[DATA FOR PROCESSING — start]
Definition bind {E A B} (m : Async E A) (k : A -> Async E B) : Async E B :=
  fun st =>
    match m st with
    | (inl e, st') => (inl e, st')
    | (inr a, st') => k a st'
    end.

Definition try_catch {E E' A} (m : Async E A) (h : E -> Async E' A) : Async E' A :=
  fun st =>
    match m st with
    | (inl e, st') => h e st'
    | (inr a, st') => (inr a, st')
    end.

Notation "x <- m ;; k" := (bind m (fun x => k))
  (at level 100, m at next level, right associativity).

(** [await fetch(url, init)]. *)
Definition await_fetch (req : Request) : Async Cause (Response Cause) :=
  fun st =>
    let (o, w) := fetch req (world st) in
    let st' := mkState w (fetched st ++ [req]) (warned st) in
    match o with
    | Rejects e => (inl e, st')
    | Resolves r => (inr r, st')
    end.

(** [await result.json()]. *)
Definition await_json (r : Response Cause) : Async Cause JsVal :=
  fun st => (json r, st).

Definition console_warn {E} (line : string) : Async E unit :=
  fun st => (inr tt, mkState (world st) (fetched st) (warned st ++ [line])).

(** [v.k]: a [TypeError] on [undefined] and [null]. *)
Definition get_prop (v : JsVal) (k : string) : Async Thrown JsVal :=
  if nullish v then throw TypeError else ret (member v k).

Fixpoint mapM {E A B} (f : A -> Async E B) (l : list A) : Async E (list B) :=
  match l with
  | [] => ret []
  | a :: l' => b <- f a ;; bs <- mapM f l' ;; ret (b :: bs)
  end.

(** [v.map(f)]: only an array has a [map] to call. *)
Definition Array_map {B} (v : JsVal) (f : JsVal -> Async Thrown B) : Async Thrown (list B) :=
  match v with
  | JArray items => mapM f items
  | _ => throw TypeError
  end.

(** [options: RequestInit = {}]. *)
Definition default_options : JsObj := [].

(** *** Helpers *)

(** [query[key].toString()] for a defined value. *)
Definition QueryValue_toString (v : QueryValue) : string :=
  match v with
  | QUndefined => ""
  | QString s => s
  | QNumber n => Number_toString n
  end.

(** Lines 14-19: the loop over [Object.keys(query)] and the token. *)
Definition constructUrl (u : URL UrlRecord) (query : Query) : URL UrlRecord :=
  let constructedUrl :=
    fold_left
      (fun acc key =>
         match query_get query key with
         | QUndefined => acc
         | v => searchParams_append acc key (QueryValue_toString v)
         end)
      (Object_keys query) u in
  searchParams_append constructedUrl "storefront_token" STOREFRONT_TOKEN.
[DATA FOR PROCESSING — finish]
TASK DESCRIPTION = Copy all the lines above that hold the string "JsVal".

WRITTEN SOLUTION =
Definition await_json (r : Response Cause) : Async Cause JsVal :=
Definition get_prop (v : JsVal) (k : string) : Async Thrown JsVal :=
Definition Array_map {B} (v : JsVal) (f : JsVal -> Async Thrown B) : Async Thrown (list B) :=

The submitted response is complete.